According to the FCC, 60% of all complaints filed are related to robocalls. And, given how pervasive the issue is, it can be extremely frustrating that not more is being done to tackle the problem. This month, however, there has finally been some movement from both the FCC and phone carriers to do something about it. 

Earlier this monththe FCC unanimously voted to prohibit foreign callers from spoofing U.S. numbers, telling phone carriers that they have until the end of the year to implement technology to determine the legitimacy of calls. 

The technology they are referring to is called STIR (Secure Telephone Identity Revisited) and SHAKEN (Signature-based Handling of Asserted information using toKENs). In essence, STIR/SHAKEN attaches a certificate of authentication to phone numbers that is then verified by phone companies when a call is placed. Phone carriers can use this technology to add check marks next to verified calls and warn you when a number is unverified. 

AT&T and T-Mobile have since announced plans to implement this technology within the coming months. If you have either carrier you might already be seeing warning such as “SPAM RISK” or “FRAUD ALERT” appear on your screen when you get certain calls.  

Of course, this technology doesn’t actually stop you from receiving robocalls. But maybe — just maybe — we’re moving in the right direction. After all, the decline of spam emails wasn’t because email providers outright blocked spam. As an article in NY Magazine points out, “The key insight that defeated email spam was that it would be nearly impossible to stop email spammers…But it was possible to make it so that the average person never saw that spam.” 

The hope, therefore, is that call verification technology will make the business of robocalls less lucrative, and, overtime, the number of such calls will naturally decrease. Only time will tell how successful this will be, but this certainly seems to be a step in the right direction. When it comes to cybersecurity, there haven’t been a lot of hopeful stories recently, so we’ll take what we can get. 

Bugs in-not-on the Mobile Windshield

These days, our smart phone is literally our life.  Everything we need (or think we need) is in it.  Everything we want to know or do can be done with it.

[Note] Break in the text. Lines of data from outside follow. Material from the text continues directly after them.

Lemma effect_ret {A} (a : A) : has_handler_effect (ret a).
Proof. intros st st' o [= <- <-]. apply handler_effect_refl. Qed.

Lemma effect_lift {A} (r : result A) : has_handler_effect (lift r).
Proof. destruct r; intros st st' o [= <- <-]; apply handler_effect_refl. Qed.

Lemma effect_gets {A} (f : State → A) : has_handler_effect (gets f).
Proof. intros st st' o [= <- <-]. apply handler_effect_refl. Qed.

Lemma effect_logger r : has_handler_effect (logger r).
Proof. intros st st' o [= <- <-]. repeat split; auto using extends_queue_refl. Qed.

Lemma effect_bind {A B} (m : M A) (k : A → M B) :
  has_handler_effect m → (∀ a, has_handler_effect (k a)) → has_handler_effect (bind m k).
Proof.
  intros Hm Hk st st' o. unfold bind.
  destruct (m st) as [st1 [a|e|]] eqn:E; pose proof (Hm _ _ _ E) as H1.
  - intros H. eapply handler_effect_trans; [done|]. by eapply Hk.
  - by intros [= <- <-].
  - by intros [= <- <-].
Qed.

Lemma effect_try_except {A} (body : M A) handles handler :
  has_handler_effect body → (∀ e, has_handler_effect (handler e)) →
  has_handler_effect (try_except body handles handler).
Proof.
  intros Hb Hh st st' o. unfold try_except.
  destruct (body st) as [st1 [a|e|]] eqn:E; pose proof (Hb _ _ _ E) as H1.
  - by intros [= <- <-].
  - destruct (handles e).
    + intros H. eapply handler_effect_trans; [done|]. by eapply Hh.
    + by intros [= <- <-].
  - by intros [= <- <-].
Qed.

Lemma effect_for_each {A} (l : list A) (body : A → M unit) :
  (∀ x, has_handler_effect (body x)) → has_handler_effect (for_each l body).
Proof.
  intros Hb. induction l as [|x l IH]; simpl.
  - apply effect_ret.
  - apply effect_bind; [apply Hb | intros _; apply IH].
Qed.

Lemma within_capacity_put job q :
  full q = false → within_capacity q → within_capacity (enqueued [job] q).
Proof.
  unfold full, within_capacity. rewrite qsize_enqueued. simpl.
  destruct (maxsize q <=? 0) eqn:E.
  - apply Z.leb_le in E. by left.
  - intros Hfull%Z.leb_gt _. right. lia.
Qed.

Lemma effect_queue_put job : has_handler_effect (queue_put job).
Proof.
  intros st st' o. unfold queue_put.
  destruct (send_queue st) as [q|] eqn:Hq; [|intros [= <- <-]; apply handler_effect_refl].
  destruct (full q) eqn:Hfull; [intros [= <- <-]; apply handler_effect_refl|].
  unfold put_nowait. rewrite Hfull. intros [= <- <-].
  repeat split; simpl; try done.
  - rewrite Hq. simpl. by exists [job].
  - intros Hw q' [= <-]. apply within_capacity_put; [done|]. by apply Hw.
Qed.

Lemma settings_lookup_insert_other user_id label per_user st u l s :
  tasks_settings st !! user_id = Some per_user → per_user !! label = None →
  settings_lookup u l st = Some s →
  settings_lookup u l
    (set_tasks_settings
       (<[user_id := <[label := _make_default_task_settings]> per_user]> (tasks_settings st))
       st) = Some s.
Proof.
  intros Hu Hl. unfold settings_lookup; simpl.
  destruct (decide (u = user_id)) as [->|Hne].
  - rewrite Hu, lookup_insert_eq. simpl. intros Hs.
    rewrite lookup_insert_ne; [done | congruence].
  - by rewrite lookup_insert_ne.
Qed.

Lemma effect_settings_setdefault user_id label :
  has_handler_effect (settings_setdefault user_id label).
Proof.
  intros st st' o. unfold settings_setdefault.
  destruct (tasks_settings st !! user_id) as [per_user|] eqn:Hu.
  - destruct (per_user !! label) eqn:Hl; intros [= <- <-];
      [apply handler_effect_refl|].
    repeat split; simpl; auto using extends_queue_refl.
    intros u l s. by apply settings_lookup_insert_other.
  - intros [= <- <-]. repeat split; simpl; auto using extends_queue_refl.
    intros u l s. unfold settings_lookup; simpl.
    destruct (decide (u = user_id)) as [->|Hne]; [by rewrite Hu|].
    by rewrite lookup_insert_ne.
Qed.

Lemma effect_enqueue_for_target user_id client event settings out_messages target_id :
  has_handler_effect
    (enqueue_for_target user_id client event settings out_messages target_id).
Proof.
  unfold enqueue_for_target.
  apply effect_try_except; [|intros; apply effect_logger].
  apply effect_bind; [apply effect_gets|].
  intros [q|]; [|apply effect_logger].
  destruct (_ && _); [apply effect_queue_put|].
  apply effect_for_each. intros om. apply effect_queue_put.
Qed.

Of course, it is also a great way for the bad guys to get to you.   You may think you are downloading a “clean app” only to find it’s infected as last month’s news about the 25 million android phones infected with a whatsapp malware illustrates.

But in some cases, even if you are extra careful about downloading apps, your phone may already be infected.  The reason is that the smartphone you buy may already have 100 to 400 preinstalled apps that  were selected by the phone manufacturer.  As noted in a BlackHat presentation, these preinstalled apps have become a target of hackers because its a great way to distribute their malware as far and as fast as possible.  What can this malware do?  It could provide a means for remote access, key-logging or activity monitoring for starters.  Not necessarily what you want when your whole life revolves around your phone.

One key point is that hackers are not just focusing on the end-user, they are focused on embedding their malware through the supply chain, knowing that ultimately it will wind up with the target they are after.  Companies have to thoroughly vet the secure of the technologies they are using to build products and services for their customers.

And, of course, with smartphone users, practice good mobile hygiene by periodically pruning the apps you have on your phone, running anti-virus software (certainly for Android phones), keep the operating system up-to-date, use a password manager and VPN service when you are on the road.  And, like the airplane pre-flight instructions say, take care of your own phone first (but then) assist others — like with your children and their phones.